If you suffer from debilitating migraines, then you know how painful and limiting the neurological disorder can be. You’ve been forced to miss important events due to that pulsating pain and ever-present nausea. You’ve even had to adjust to lifestyle changes, making sure you get just enough sleep—not too little and not too much. You take the medicines regularly, both the preventative type and the kind that helps you deal with an attack. Yet you still don’t have a good handle on your disorder—the treatments aren’t helping as much as you need them too, and you’re rapidly losing the small amount of control you have. If this sounds like you, it might be a good idea to do some research about new migraine surgeries.
In 2003 and 2004, surprisingly positive side effects were discovered to a plastic surgery procedure, the forehead rejuvenation. Patients who’d had the operation, which includes cutting into muscle, reported that their migraines disappeared. Based on that finding, some medical professionals designed two surgical techniques that identify migraine trigger points and treat the headaches. Another type of migraine surgery involves cauterization of superficial blood vessels located in the scalp. Finally, one last type of procedure deals with the correction of a congenital heart defect.

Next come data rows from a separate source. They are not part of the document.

(* ===== verification/NsOps.v ===== *)
(** * The namespace's entity operations

    Models [crates/skep-namespace/src/ops.rs] and [error.rs], over the interface
    of [lib.rs] ([HasM3]): each operation is its pre-work, then one transaction
    whose closure reads the staging's base and working worlds, judges its gates in
    order, mints, and pushes its records. *)

From stdpp Require Import gmap.
From S2P Require Import Prelude Txns Tumblers Addresses AddrMaps Arith NsKeys NsState.

(** What a world that carries the namespace promises it: an accessor to the slice,
    an injection of its records, and a fold that agrees with the slice's own. *)
Class HasM3 (W R : Type) `{WorldState W R} := {
  m3 : W → M3State;
  of_m3 : M3Rec → R;
  m3_fold : ∀ w at_ r, m3 <$> apply w at_ (of_m3 r) = apply_m3 (m3 w) at_ r
}.

(** The slice is a world by itself. *)
#[export] Instance m3_world : WorldState M3State M3Rec := apply_m3.

#[export] Instance m3_has_m3 : HasM3 M3State M3Rec.
Proof. refine {| m3 := id; of_m3 := id |}. intros w at_ r. unfold id. change (apply w at_ r) with (apply_m3 w at_ r).
  by destruct (apply_m3 w at_ r).
Defined.

(** ** Refusals ([error.rs]) *)

Inductive CreateDocumentError := NotOwner | Mint (e : MintError).

Inductive DelegateError :=
  | DNotValid
  | NotAccountTier
  | DTooDeep
  | DelegatorUnknown
  | NotAncestor
  | NotAuthorized
  | NotTopDown
  | DNotFresh
  | DuplicateId
  | ParentNotRegistered
  | NotNextForm.

Inductive RegisterNodeError :=
  | RNotValid
  | NotNode
  | RTooDeep
  | RNotFresh
  | NotDescendantOfBootstrap.

Section Ops.
Context {W R : Type} `{WS : WorldState W R} `{HM : !HasM3 W R}.
#[local] Notation Staging := (Staging (W := W) (R := R)).

(** A refusal returns the staging as it stands, which the transaction discards. *)
Definition refuse {T E} (stg : Staging) (e : E) : outcome (result T E * Staging) := Done (Err e, stg).

(** The closure of [create_new_document]. *)
Definition create_new_document_in (caller : PrincipalId) (account : Address) (flag : option bool)
    (stg : Staging) : outcome (result Address CreateDocumentError * Staging) :=
  if negb (is_effective_owner (m3 (base stg)) caller account) then refuse stg NotOwner
  else
    let s := m3 (working stg) in
    let published := match flag with Some b => b | None => negb (has_documents s account) end in
    minted ← mint_document s account published;
    match minted with
    | Err e => refuse stg (Mint e)
    | Ok (addr, rec) => stg ← push stg (of_m3 rec); Done (Ok addr, stg)
    end.

(** The pre-work of [delegate], refused before any transaction opens. *)
Definition delegate_prework (new_prefix : Tumbler) : result Address DelegateError :=
  match validate new_prefix with
  | Err _ => Err DNotValid
  | Ok new_prefix =>
      if negb (bool_decide (level new_prefix = Account)) then Err NotAccountTier
      else if MAX_PRINCIPAL_COMPONENTS <? Tumbler_len (tumbler new_prefix) then Err DTooDeep
      else Ok new_prefix
  end.

(** The closure of [delegate], under the parent the pre-work found. *)
Definition delegate_in (delegator : PrincipalId) (parent new_prefix : Address) (new_id : PrincipalId)
    (stg : Staging) : outcome (result Address DelegateError * Staging) :=
  let s := m3 (base stg) in
  match principal_prefix s delegator with
  | None => refuse stg DelegatorUnknown
  | Some delegator_prefix =>
      if negb (prefix_contains delegator_prefix new_prefix) || bool_decide (delegator_prefix = new_prefix)
      then refuse stg NotAncestor
      else if negb (is_effective_owner s delegator new_prefix) then refuse stg NotAuthorized
      else if has_principal_strictly_under s new_prefix then refuse stg NotTopDown
      else if is_allocated s new_prefix then refuse stg DNotFresh
      else if bool_decide (is_Some (principal_prefix s new_id)) then refuse stg DuplicateId
      else
        minted ← mint_account (m3 (working stg)) parent;
        match minted with
        | None => refuse stg ParentNotRegistered
        | Some (next, rec) =>
            if negb (bool_decide (next = new_prefix)) then refuse stg NotNextForm
            else
              stg ← push stg (of_m3 rec);
              stg ← push stg (of_m3 (RegisterPrincipal (MkPrincipal next new_id)));
              Done (Ok new_prefix, stg)
        end
  end.

Definition register_node_prework (addr : Tumbler) : result Address RegisterNodeError :=
  match validate addr with
  | Err _ => Err RNotValid
  | Ok addr =>
      if negb (bool_decide (level addr = Node)) then Err NotNode
      else if MAX_NODE_COMPONENTS <? Tumbler_len (tumbler addr) then Err RTooDeep
      else Ok addr
  end.

Definition register_node_in (addr : Address) (stg : Staging) :
    outcome (result Address RegisterNodeError * Staging) :=
  if bool_decide (is_Some (entity_level (m3 (base stg)) addr)) then refuse stg RNotFresh
  else if negb (prefix_contains bootstrap_root addr) then refuse stg NotDescendantOfBootstrap
  else stg ← push stg (of_m3 (RegisterNode addr)); Done (Ok addr, stg).

(** ** The operations, over the kernel *)

Section Kernel.
Context {Bytes : Type} (encode_record : R → Bytes).
#[local] Notation Kernel := (Kernel (W := W) (Bytes := Bytes)).
#[local] Notation Call E := (outcome (Kernel * CallEnd Address E)).

Definition create_new_document (k : Kernel) (answer : CommitAnswer)
    (caller : PrincipalId) (account : Address) (flag : option bool) : Call CreateDocumentError :=
  transact encode_record k answer (create_new_document_in caller account flag).

Definition delegate (k : Kernel) (answer : CommitAnswer)
    (delegator : PrincipalId) (new_prefix : Tumbler) (new_id : PrincipalId) : Call DelegateError :=
  match delegate_prework new_prefix with
  | Err e => Done (k, Returned (Err (Rejected e)))
  | Ok new_prefix =>
      parent ← expect_some (parent new_prefix);
      transact encode_record k answer (delegate_in delegator parent new_prefix new_id)
  end.

Definition register_node (k : Kernel) (answer : CommitAnswer) (addr : Tumbler) : Call RegisterNodeError :=
  match register_node_prework addr with
  | Err e => Done (k, Returned (Err (Rejected e)))
  | Ok addr => transact encode_record k answer (register_node_in addr)
  end.

Definition fork (k : Kernel) (answer : CommitAnswer) (caller : PrincipalId) (flag : option bool) :
    Call CreateDocumentError :=
  match principal_prefix (m3 (c_world (snapshot k))) caller with
  | None => Done (k, Returned (Err (Rejected NotOwner)))
  | Some pfx => create_new_document k answer caller pfx flag
  end.
End Kernel.
End Ops.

Surgery is a good option for several types of patients. Those individuals who don’t respond well to medication, who encounter nasty side effects from their pills, or who prefer to not be on medication permanently are great candidates for surgery. Furthermore, one small study shows that over ninety percent of migraine sufferers who went under the knife saw a fifty percent reduction in their headaches, via intensity, duration, or occurrence. Thirty-five percent of that group reported the complete elimination of migraines altogether. That lead to lower medical costs and less sick days.
Of course , no surgery is without risk. First of all, you are not guaranteed to experience any relief from migraines at all. Also, common side effects include discomfort at surgical site, temple hollowing, neck weakness, localized hair loss, and eyelid sagging. As with most surgeries, there is the rare possibility that you will not respond well to anesthesia, which can lead to death (though that is very rare). Other rare side effects include phlebitis leading to deep vein thrombosis or pulmonary embolus (blood clot in the lungs).
If you’re continuing to suffer from migraines without reprieve, or you just don’t want to have to take pills every day, do your research about newer migraine surgeries. Though they’re not right for everyone, only your doctor and you can make that decision.